> _Try it_
Each line in the entries below that contains the word "eapply" counts once. Report how many there are and nothing more.

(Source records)
Lemma utc_text_parses us :
  datetime_range us -> parse_rfc3339nano_utc_ns (utc_text (mkDatetime us true)) = Ok (us * 1000).
Proof.
  intros Hr. destruct (datetime_fields us Hr) as [Hf Hns]. unfold utc_text. cbn [dt_us].
  cbv zeta in Hf, Hns. rewrite Hns. clear Hns.
  destruct (fromordinal _) as [year [month day]]. cbn [fst snd] in *.
  set (sod := us / 1000000 mod SECONDS_PER_DAY) in *.
  assert (Hu : 0 <= us mod 1000000 < 1000000) by lia.
  set (fraction := us mod 1000000) in *. clearbody sod fraction.
  destruct (stamp_ok _ _ _ _ _ _ _ Hf) as ((Y & Mo & D & H & Mi & S & _) & E1 & E2 & E3 & E4 & E5 & E6 & _).
  apply parse_spec.
  exists (mkTimestamp (pad 4 year) (pad 2 month) (pad 2 day) (pad 2 (sod / 3600))
    (pad 2 (sod mod 3600 / 60)) (pad 2 (sod mod 60))
    (if fraction =? 0 then None else Some (pad 6 fraction))).
  assert (Hn : fraction_ns (if fraction =? 0 then None else Some (pad 6 fraction)) = fraction * 1000).
  { destruct (Z.eqb_spec fraction 0) as [->|Hz]; [done|]. apply microseconds_ns. lia. }
  cbn [stamp m_year m_month m_day m_hour m_minute m_second m_fraction] in *.
  rewrite E1, E2, E3, E4, E5, E6, Hn. split_and!; try done.
  - unfold match_ok. cbn [m_year m_month m_day m_hour m_minute m_second m_fraction].
    split_and!; try done. destruct (Z.eqb_spec fraction 0); [done|].
    destruct (pad_spec 6 fraction) as (Hd & Hl & _); [lia|lia|]. split; [done|]. rewrite Hl. lia.
  - unfold match_text, fraction_text. cbn [m_year m_month m_day m_hour m_minute m_second m_fraction].
    rewrite <- ?app_assoc. by destruct (fraction =? 0).
Qed.

(** The text that records a decision instant denotes exactly that instant: every
    UTC [datetime] is rendered to text that [_timestamp_ns] reads back as the same
    number of nanoseconds as [_datetime_ns] computes from the value itself, so the
    times stored in evaluations and intents can be compared with live clock values. *)
Theorem decision_time_text us :
  datetime_range us ->
  timestamp_ns (utc_text (mkDatetime us true)) = datetime_ns (mkDatetime us true).
Proof. intros H. rewrite datetime_ns_value. by apply timestamp_ns_parse, utc_text_parses. Qed.

Lemma evidence_age_ms_ok created s uncertainty age :
  evidence_age_ms created s uncertainty = Ok age ->
  exists created_ns, parse_rfc3339nano_utc_ns created = Ok created_ns
    /\ dt_is_utc (s_decision_utc s) = true
    /\ created_ns <= dt_us (s_decision_utc s) * 1000
    /\ 0 <= age <= MAX_UINT64
    /\ age = (dt_us (s_decision_utc s) * 1000 - created_ns + uncertainty
              + NANOSECONDS_PER_MILLISECOND - 1) / NANOSECONDS_PER_MILLISECOND.
Proof.
  unfold evidence_age_ms. destruct (s_decision_utc s) as [us utc]. cbn [dt_us dt_is_utc].
  intros H. apply rbind_ok in H as (d & Hd & H).
  assert (utc = true) as -> by (by destruct utc).
  rewrite datetime_ns_value in Hd. injection Hd as <-.
  apply rbind_ok in H as (c & Hc%timestamp_ns_parse & H).
  apply rbind_ok in H as (? & Hle%guard_ok & H). apply rbind_ok in H as (? & Hu%guard_ok & H).
  unfold is_uint64 in Hu. breflect. injection H as <-. by exists c.
Qed.

Lemma decision_time_text_witness :
  utc_text (mkDatetime 1767225661400000 true) = u "2026-01-01T00:01:01.400000Z"
  /\ timestamp_ns (utc_text (mkDatetime 1767225661400000 true))
     = datetime_ns (mkDatetime 1767225661400000 true).
Proof.
  split; [vm_compute; reflexivity|]. apply decision_time_text.
  unfold datetime_range, MIN_TIMESTAMP_NS, MAX_TIMESTAMP_NS. lia.
Defined.

(** ** The uncertainty in nanoseconds *)

Lemma dec_length_spec c : 0 < c -> 10 ^ (dec_length c - 1) <= c < 10 ^ dec_length c.
Proof.
  intros Hc. destruct (dec_nonneg_spec c ltac:(lia)) as (Hv & Hd & [[-> _]|(_ & h & l & E & Hh)]); [lia|].
  pose proof (digits_value_range _ Hd) as Hr. rewrite Hv in Hr. unfold dec_length. split; [|apply Hr].
  rewrite E in Hv, Hd |- *. rewrite digits_value_cons in Hv. apply Forall_cons in Hd as [Hh'%is_digit_range Hl].
  pose proof (digits_value_range _ Hl). cbn [length]. rewrite Nat2Z.inj_succ, Z.sub_1_r, Z.pred_succ. nia.
Qed.

(** Rounding moves by at most half a unit, and keeps multiples of the unit. *)
Lemma round_half_even_spec c k :
  0 <= k -> let q := round_half_even c k in
  2 * (q * 10 ^ k - c) <= 10 ^ k /\ 2 * (c - q * 10 ^ k) <= 10 ^ k /\ ((10 ^ k | c) -> q * 10 ^ k = c).
Proof.
  intros Hk. cbv zeta. unfold round_half_even. assert (Hp : 0 < 10 ^ k) by (by apply Z.pow_pos_nonneg).
  pose proof (Z.div_mod c (10 ^ k) ltac:(lia)) as E. pose proof (Z.mod_pos_bound c (10 ^ k) Hp) as Hr.
  assert (Hd : (10 ^ k | c) -> c mod 10 ^ k = 0) by (apply Z.mod_divide; lia).
  revert E Hr Hd Hp. generalize (c mod 10 ^ k) as r. generalize (c / 10 ^ k) as q.
  generalize (10 ^ k) as p. intros p q r E Hr Hd Hp.
  destruct (Z.ltb_spec (2 * r) p); [|destruct (Z.ltb_spec p (2 * r)); [|destruct (Z.even q)]];
    (split_and!; [lia|lia|intros Hc; specialize (Hd Hc); lia]).
Qed.

(** The exact ceiling of a decimal with a negative exponent *)
Lemma dec_ceiling_spec q t :
  t < 0 -> let n := dec_ceiling (DecFinite q t) in (n - 1) * 10 ^ (- t) < q <= n * 10 ^ (- t).
Proof.
  intros Ht. cbv zeta. cbn [dec_ceiling]. destruct (Z.leb_spec 0 t); [lia|].
  assert (Hp : 0 < 10 ^ (- t)) by (apply Z.pow_pos_nonneg; lia).
  pose proof (Z.div_mod (- q) (10 ^ (- t)) ltac:(lia)). pose proof (Z.mod_pos_bound (- q) (10 ^ (- t)) Hp). nia.
Qed.

(** One step of a carry does not change the value. *)
Lemma dec_ceiling_carry a t : t + 1 < 0 -> dec_ceiling (DecFinite a (t + 1)) = dec_ceiling (DecFinite (a * 10) t).
Proof.
  intros Ht. cbn [dec_ceiling]. destruct (Z.leb_spec 0 t), (Z.leb_spec 0 (t + 1)); try lia. f_equal.
  replace (- t) with (Z.succ (- (t + 1))) by lia. rewrite Z.pow_succ_r by lia.
  rewrite <- Z.mul_opp_l, (Z.mul_comm 10). symmetry. apply Z.div_mul_cancel_r; [apply Z.pow_nonzero|]; lia.
Qed.

(** The unit the product is rounded to *)
Definition dec_unit (m e : Z) : Z := Z.max (dec_length m + e - DECIMAL_PREC) DECIMAL_ETINY.

Lemma rounded_ceiling m e :
  0 < m -> dec_unit m e < -1 -> e < dec_unit m e ->
  dec_ceiling (dec_fix m e) = dec_ceiling (DecFinite (round_half_even m (dec_unit m e - e)) (dec_unit m e)).
Proof.
  intros Hm Ht He. unfold dec_fix. rewrite (proj2 (Z.eqb_neq m 0)) by lia. fold (dec_unit m e). cbv zeta.
  rewrite (proj2 (Z.ltb_lt _ _)) by done. set (k := dec_unit m e - e).
  destruct (Z.ltb_spec DECIMAL_PREC (dec_length (round_half_even m k))) as [Hl|]; [|done].
  pose proof (round_half_even_spec m k ltac:(unfold k; lia)) as (H1 & _). cbv zeta in H1.
  set (q := round_half_even m k) in *. pose proof (dec_length_spec m Hm) as [_ Hlen].
  assert (Hk : dec_length m <= 28 + k) by (unfold k, dec_unit, DECIMAL_PREC; lia).
  assert (Hm28 : m < 10 ^ 28 * 10 ^ k).
  { rewrite <- Z.pow_add_r by (unfold k; lia). eapply Z.lt_le_trans; [exact Hlen|]. apply Z.pow_le_mono_r; lia. }
  assert (Hp : 0 < 10 ^ k) by (apply Z.pow_pos_nonneg; unfold k; lia).
  assert (Hq0 : 0 < q) by (destruct (Z.lt_ge_cases 0 q) as [|Hq]; [done|]; unfold dec_length, dec_nonneg in Hl;
    assert (Z.log2 q = 0) as E by (apply Z.log2_nonpos; lia); rewrite E in Hl;
    destruct q; cbn in Hl; try (unfold DECIMAL_PREC in Hl); lia).
  pose proof (dec_length_spec q Hq0) as [Hq28 _].
  assert (Hq : 10 ^ 28 <= q).
  { eapply Z.le_trans; [|exact Hq28]. apply Z.pow_le_mono_r; unfold DECIMAL_PREC in Hl; lia. }
  assert (Eq : q = 10 ^ 27 * 10) by (change (10 ^ 28) with (10 ^ 27 * 10) in *; nia).
  rewrite dec_ceiling_carry by lia. do 2 f_equal. by rewrite Eq, Z.div_mul by lia.
Qed.

(** What the two comparisons of the sample say of its uncertainty *)
Lemma uncertainty_bounded c e :
  0 <= c -> dec_leb (DecFinite c e) MAX_UNCERTAINTY = true ->
  if 0 <=? e then c * NANOSECONDS_PER_SECOND * 10 ^ e <= MAX_UINT64
  else c * NANOSECONDS_PER_SECOND <= MAX_UINT64 * 10 ^ (- e).
Proof.
  intros Hc H. unfold dec_leb, MAX_UNCERTAINTY in H. cbn [dec_exponent dec_scaled] in H.
  apply Z.leb_le in H. unfold NANOSECONDS_PER_SECOND. change 1000000000 with (10 ^ 9).
  destruct (Z.leb_spec 0 e), (Z.le_gt_cases (-9) e).
  - rewrite Z.min_r in H by lia. rewrite Z.sub_diag, Z.mul_1_r in H. replace (e - -9) with (e + 9) in H by lia.
    rewrite Z.pow_add_r in H by lia. lia.
  - lia.
  - rewrite Z.min_r in H by lia. rewrite Z.sub_diag, Z.mul_1_r in H. replace (e - -9) with (e + 9) in H by lia.
    assert (E : 10 ^ 9 = 10 ^ (e + 9) * 10 ^ (- e)) by (rewrite <- Z.pow_add_r by lia; f_equal; lia).
    rewrite E. assert (0 < 10 ^ (- e)) by (apply Z.pow_pos_nonneg; lia). nia.
  - rewrite Z.min_l in H by lia. rewrite Z.sub_diag, Z.mul_1_r in H.
    assert (E : 10 ^ (- e) = 10 ^ (-9 - e) * 10 ^ 9) by (rewrite <- Z.pow_add_r by lia; f_equal; lia).
    rewrite E. nia.
Qed.

(** The digits of the product leave a unit far below a nanosecond. *)
Lemma unit_small m e :
  0 < m -> (if 0 <=? e then m * 10 ^ e <= MAX_UINT64 else m <= MAX_UINT64 * 10 ^ (- e)) -> dec_unit m e <= -8.
Proof.
  intros Hm Hb. pose proof (dec_length_spec m Hm) as [Hl _].
  assert (Hd : 0 <= dec_length m - 1).
  { pose proof (dec_length_spec m Hm) as [_ Hu]. destruct (Z.le_gt_cases 1 (dec_length m)) as [|Hz]; [lia|].
    assert (10 ^ dec_length m <= 1) by (change 1 with (10 ^ 0); apply Z.pow_le_mono_r; lia). lia. }
  assert (HM : MAX_UINT64 < 10 ^ 20) by done.
  enough (dec_length m - 1 + e < 20) by (unfold dec_unit, DECIMAL_PREC, DECIMAL_ETINY; lia).
  destruct (Z.leb_spec 0 e).
  - apply (Z.pow_lt_mono_r_iff 10); [lia|lia|]. rewrite Z.pow_add_r by lia.
    assert (0 < 10 ^ e) by (apply Z.pow_pos_nonneg; lia). nia.
  - enough (dec_length m - 1 < 20 + - e) by lia. apply (Z.pow_lt_mono_r_iff 10); [lia|lia|].
    rewrite Z.pow_add_r by lia. assert (0 < 10 ^ (- e)) by (apply Z.pow_pos_nonneg; lia). nia.
Qed.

> _Task output_
2